While Hamilton is not displacing the American biotech hubs of San Diego or Boston, its concentration of local McMaster talent could see it become the second or third biggest Canadian centre, he said.

“Hamilton happens to be in a position where a good handful of Canada’s best biotech firms are, from McMaster, rooted here,” said Bloom. “As our industry grows, it is about Hamilton taking its rightful piece of that global pie.”

Karen Mossman, McMaster’s vice-president, research, and chair of MIP’s Board of Directors, says Triumvira is a shining example of the University’s talented and entrepreneurial research community, and has been instrumental in building Hamilton’s reputation as a biotech research and innovation hub.

“McMaster is home to so many incredible research teams that have successfully transferred their discoveries to the global market – and Triumvira is one of our stars in this arena, she said. “Jonathan had the foresight to get his team’s research into the hands of those who could put it to its best use and, in return, they’re advancing cancer immunotherapy options for patients around the world.

Helping oversee the science behind the business is company co-founder Christopher Helsen, now executive director of research and development at Triumvira.

He said that TAC technology is a multi-domain chimeric molecule, meaning it is engineered from two or more components to create a new biological agent.

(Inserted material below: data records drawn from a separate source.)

Lemma Send_effect r L key a v dead : rep r L ->
  exists st new r' L', Send key a v dead r = Done ((st, new), r') /\ effect r L r' L' new [] /\
    Forall waiter_task new /\ (ok (status_ r) = false -> L' = L) /\ st = status_ r.
Proof.
  intros Hrep. unfold Send, bind at 1, get. destruct (ok (status_ r)) eqn:Ok; cbn [negb].
  2: { exists (status_ r), [], r, L. split_and!; try done. by apply effect_refl. }
  assert (Hst : status_ r = StatusOK) by (by destruct (status_ r)). rewrite Hst.
  destruct (queue_cases r L (KeyHash key) false Hrep) as (q & r1 & L1 & e & E & Ee & Hef & He).
  rewrite (bind_Done _ _ _ _ _ E), (bind_Done _ _ _ _ _ Ee). destruct e.
  - destruct (He a (kSend v dead) eq_refl) as (r2 & L2 & E2 & Hef2).
    apply bind_inv in E2 as (x & r3 & E3 & E4). rewrite (bind_Done _ _ _ _ _ E3), (bind_Done _ _ _ _ _ E4).
    by exists StatusOK, [], r2, L2.
  - destruct He as (x & it & r2 & L2 & E2 & Hit & Hk & Hef2). rewrite (bind_Done _ _ _ _ _ E2).
    unfold bind at 1, item_at. rewrite Hit. destruct (item_state it) as [|w tok]; [done|].
    eexists _, _, r2, L2. split; [done|]. split_and!; try done; [|by repeat constructor].
    apply Hef2; intros; rewrite !zsum_cons; change (zsum _ []) with 0; cbn [t_del t_waiter]; lia.
Qed.

Lemma CancelCallback_effect r L token k : rep r L ->
  exists new r' L', CancelCallback Tensor_new rc_owner token k r = Done (new ++ unref, r') /\
    effect r L r' L' new [] /\ Forall waiter_task new /\ (drained L -> drained L').
Proof.
  intros Hrep. destruct (cancel_locked_spec r L token k Hrep) as (found & r' & L' & E & Hrep' & Hc & Hs & Hn & Hres).
  unfold CancelCallback. rewrite (bind_Done _ _ _ _ _ E). set (l := default [] (L !! k)) in *. cbv zeta in Hres.
  destruct (same_contents r r' Hc) as [Hp Hi]. destruct found as [x|].
  - destruct Hres as (m1 & m2 & Hl & Htok & Hm1 & ->).
    unfold token_of in Htok. destruct (item_contents r !! x) as [[a [|w t]]|] eqn:Hx; [done| |done].
    assert (Hx' := Hx). rewrite <-Hc in Hx'. apply contents_lookup_inv in Hx' as (it & Hit & Hcit).
    unfold content in Hcit. injection Hcit as <- Hst. unfold bind at 1, item_at. rewrite Hit, Hst.
    exists [TInvoke w (StatusError CANCELLED) Args_new (args it) Tensor_new false; TDelete x], r', (put k (m1 ++ m2) (<[k := l]> L)).
    destruct (effect_entry r L k Hrep) as (q0 & r0 & _ & Hef & _ & _ & Hc0). fold l in Hef.
    split_and!; [done| |by repeat constructor|].
    + apply (effect_trans r L r0 (<[k := l]> L) r' _ [] _ [] []); [done|].
      eapply (effect_remove r0 _ r' k m1 x m2 (args it) (kRecv w t)); try done.
      * apply Hef.
      * by rewrite lookup_insert_eq, Hl.
      * by rewrite Hc0.
      * rewrite Hs. symmetry. apply Hef.
      * by rewrite Hc0.
      * intros y. rewrite !zsum_cons. change (zsum _ []) with 0. cbn [t_del t_waiter]. lia.
      * intros f. rewrite !zsum_cons. change (zsum _ []) with 0. cbn [t_del t_waiter]. lia.
    + intros Hd. unfold l in Hl. destruct (L !! k) as [l0|] eqn:Hl0; [|by destruct m1].
      simpl in Hl. rewrite (Hd k l0 Hl0) in Hl. by destruct m1.
  - destruct Hres as [-> _]. exists [], r', (<[k := l]> L). split_and!; try done.
    + split; try done.
      * intros y. rewrite msum_insert, Hp. fold l. change (zsum _ []) with 0. lia.
      * intros f. rewrite msum_insert. rewrite (msum_ext (i_waiter f r') (i_waiter f r)) by (intros; apply Hi).
        fold l. change (zsum (t_waiter f) []) with 0. change (zsum f []) with 0. lia.
    + intros Hd k' l'. destruct (decide (k = k')) as [->|Hne].
      * rewrite lookup_insert_eq. intros [= <-]. unfold l. destruct (L !! k') eqn:Hl'; [by apply (Hd k')|done].
      * rewrite lookup_insert_ne by done. apply Hd.
Qed.

(** What [StartAbort] does with one item. *)
Definition abort_of r (st : Status) (x : Z) : list (task Tensor) :=
  match item_contents r !! x with
  | Some (_, kSend _ _) => [TDelete x]
  | Some (_, kRecv w _) => [TInvoke w st Args_new Args_new Tensor_new false; TDelete x]
  | None => []
  end.

Lemma abort_items_spec r st its : Forall (fun x => items r !! x.1 = Some x.2) its ->
  concat (map (abort_item Tensor_new st) its) = concat (map (abort_of r st) its.*1).
Proof.
  induction 1 as [|[x it] its Hx _ IH]; [done|]. cbn [map concat fmap list_fmap]. rewrite IH. f_equal.
  unfold abort_item, abort_of. simpl in *. by rewrite (contents_lookup _ _ _ Hx).
Qed.

Lemma waiter_task_abort r st x : Forall waiter_task (abort_of r st x).
Proof. unfold abort_of. destruct (item_contents r !! x) as [[a []]|]; by repeat constructor. Qed.

Lemma abort_queues_spec r L st qs :
  (forall k q, (k, q) ∈ qs -> exists l, L !! k = Some l /\ lseg (items r) (q_head q) l None /\ (length l <= size (items r))%nat) ->
  exists new, abort_queues Tensor_new st qs r = Done (new, r) /\ Forall waiter_task new /\
    forall g, zsum g new = zsum (fun kq => zsum (fun x => zsum g (abort_of r st x)) (default [] (L !! kq.1))) qs.
Proof.
  induction qs as [|[k q] qs IH]; intros Hqs.
  - exists []. by split_and!.
  - destruct (Hqs k q) as (l & Hl & Hseg & Hlen); [left|].
    destruct IH as (new & E & Hnew & Hsum); [intros k' q' Hin; apply Hqs; by right|].
    destruct (walk_spec r l (size (items r)) (q_head q) Hseg Hlen) as (its & Ew & Hfst & Hits).
    cbn [abort_queues]. unfold bind at 1, get. rewrite (bind_Done _ _ _ _ _ Ew), (bind_Done _ _ _ _ _ E).
    rewrite (abort_items_spec r st its Hits), Hfst. eexists. split; [done|]. split.
    + apply Forall_app. split; [|done]. clear. induction l as [|x l IH]; [constructor|].
      cbn [map concat]. apply Forall_app. split; [apply waiter_task_abort|done].
    + intros g. rewrite zsum_app, Hsum, zsum_cons, zsum_concat, zsum_map. cbn [fst]. by rewrite Hl.
Qed.
(* ===== verification/RendezvousSys.v ===== *)
(** * The local rendezvous: every step keeps the invariant

    [SInv] collects the counts of [RendezvousInv] for a whole state; [T] gives
    the total of a weight over the tasks of all threads.  Each lemma takes one
    task: it runs without aborting and the invariant holds again with the task
    replaced by what it left to do. *)
From S2P Require Import Prelude Coding Cancellation Hash Counting Rendezvous RendezvousInv.
From stdpp Require Import options.
#[local] Open Scope tf_monad_scope.

Section sys.
Context {Tensor : Type} (Tensor_new : Tensor) (rc_owner : bool).
Implicit Types (r : Rdv Tensor) (L : gmap Z (list Z)) (t : task Tensor) (s : Sys Tensor) (T : (task Tensor -> Z) -> Z).

Abbreviation unref := (@unref Tensor rc_owner).
Abbreviation CM := (CancellationManager (Z * Z)).

(** The callbacks of a manager, and whether it accepts more. *)
Definition cbs (m : CM) : gmap Z (Z * Z) :=
  match state_ m with Some st => callbacks st | None => ∅ end.

Definition active (m : CM) : bool := negb (is_cancelled_ m) && negb (is_cancelling_ m).

Definition registered (c : CMs (Z * Z)) : Z := gsum (fun m => Z.of_nat (size (cbs m))) c.

(** Counts the waiters wrapped with the manager and token [ct]. *)
Definition is_token (ct : Z * Z) (w : Waiter) : Z :=
  match w_cancel w with Some ct' => occ ct ct' | None => 0 end.

(** The waiters with the manager and token [ct] that are queued or about to be called. *)
Definition waiters s L T (ct : Z * Z) : Z :=
  msum (i_waiter (is_token ct) (rdv s)) L + T (t_waiter (is_token ct)).

(** A manager whose token [u] is used by [W u] waiters, while [pending] receives
    have not started and [n] were made. *)
Record cm_inv (n pending : Z) (m : CM) (W : Z -> Z) : Prop := {
  ci_tokens u : next_cancellation_token_ m <= u -> W u = 0;
  ci_active u : active m = true -> W u = if decide (is_Some (cbs m !! u)) then 1 else 0;
  ci_inactive : active m = false -> cbs m = ∅;
  ci_child st : state_ m = Some st -> first_child st = None;
  ci_bound : 0 <= next_cancellation_token_ m /\ next_cancellation_token_ m + pending <= n
}.

Record SInv s L T (n : Z) : Prop := {
  si_rep : rep (rdv s) L;
  si_drained : ok (status_ (rdv s)) = false -> drained L;
  si_items x : msum (occ x) L + T (t_del x) = present (rdv s) x;
  si_done d : zsum (fun e => occ d (ev_done e)) (calls s)
              + msum (i_waiter (fun w => occ d (w_done w)) (rdv s)) L + T (t_done d)
              = if decide (0 <= d < n) then 1 else 0;
  si_refs : owner_refs s = if rc_owner then registered (cms s) + T t_ref else 0;
  si_none c u : cms s !! c = None -> waiters s L T (c, u) = 0;
  si_cm c m : cms s !! c = Some m -> cm_inv n (T t_recv) m (fun u => waiters s L T (c, u))
}.

(** What a task needs of the managers it refers to. *)
Definition task_ok (c : CMs (Z * Z)) t : Prop :=
  match t with
  | TRecv _ a _ => forall x, cancellation_manager a = Some x -> is_Some (c !! x)
  | TAbort st => ok st = false
  | TStartCancel x => is_Some (c !! x)
  | TCancelEnd x => exists m, c !! x = Some m /\ active m = false
  | TCancelNotify x => exists m st, c !! x = Some m /\ state_ m = Some st
  | TUnref => rc_owner = true
  | _ => True
  end.

(** The totals after [t] is replaced by [new] in its thread. *)
Definition advance T t (new : list (task Tensor)) : (task Tensor -> Z) -> Z := fun f => T f - f t + zsum f new.

Definition nonneg (f : task Tensor -> Z) : Prop := forall t, 0 <= f t.

Lemma cm_inv_ext n p m W W' : (forall u, W' u = W u) -> cm_inv n p m W -> cm_inv n p m W'.
Proof. intros HW [H1 H2 H3 H4 H5]. split; try done; intros; rewrite HW; auto. Qed.

Lemma unref_0 : (forall f, zsum (t_waiter f) unref = 0) /\ (forall x, zsum (t_del x) unref = 0) /\
  (forall d, zsum (t_done d) unref = 0) /\ zsum t_recv unref = 0 /\
  zsum t_ref unref = if rc_owner then 1 else 0.
Proof. unfold Rendezvous.unref. by destruct rc_owner. Qed.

The TAC technology allows white blood cells to see targets on the surface of solid-tumour cells that distinguish tumor cells from normal cells, enabling the body to mount an attack on the cancer. At the same time, the TAC technology allows white blood cells to retain their natural control and feedback mechanisms, preventing an uncontrolled immune reaction.

“We believe TAC will become an essential tool for safely and effectively treating patients with liquid and solid malignancies,” said Helsen.

Helsen said TAC-T cells have demonstrated superior anti-cancer properties in multiple preclinical studies and improved safety profiles compared to other immunotherapies.

“For a scientist it is exciting to be the first human being on the planet to experience the creation of a new idea,” said Helsen. “We were fascinated about the potential that the TAC technology presented.”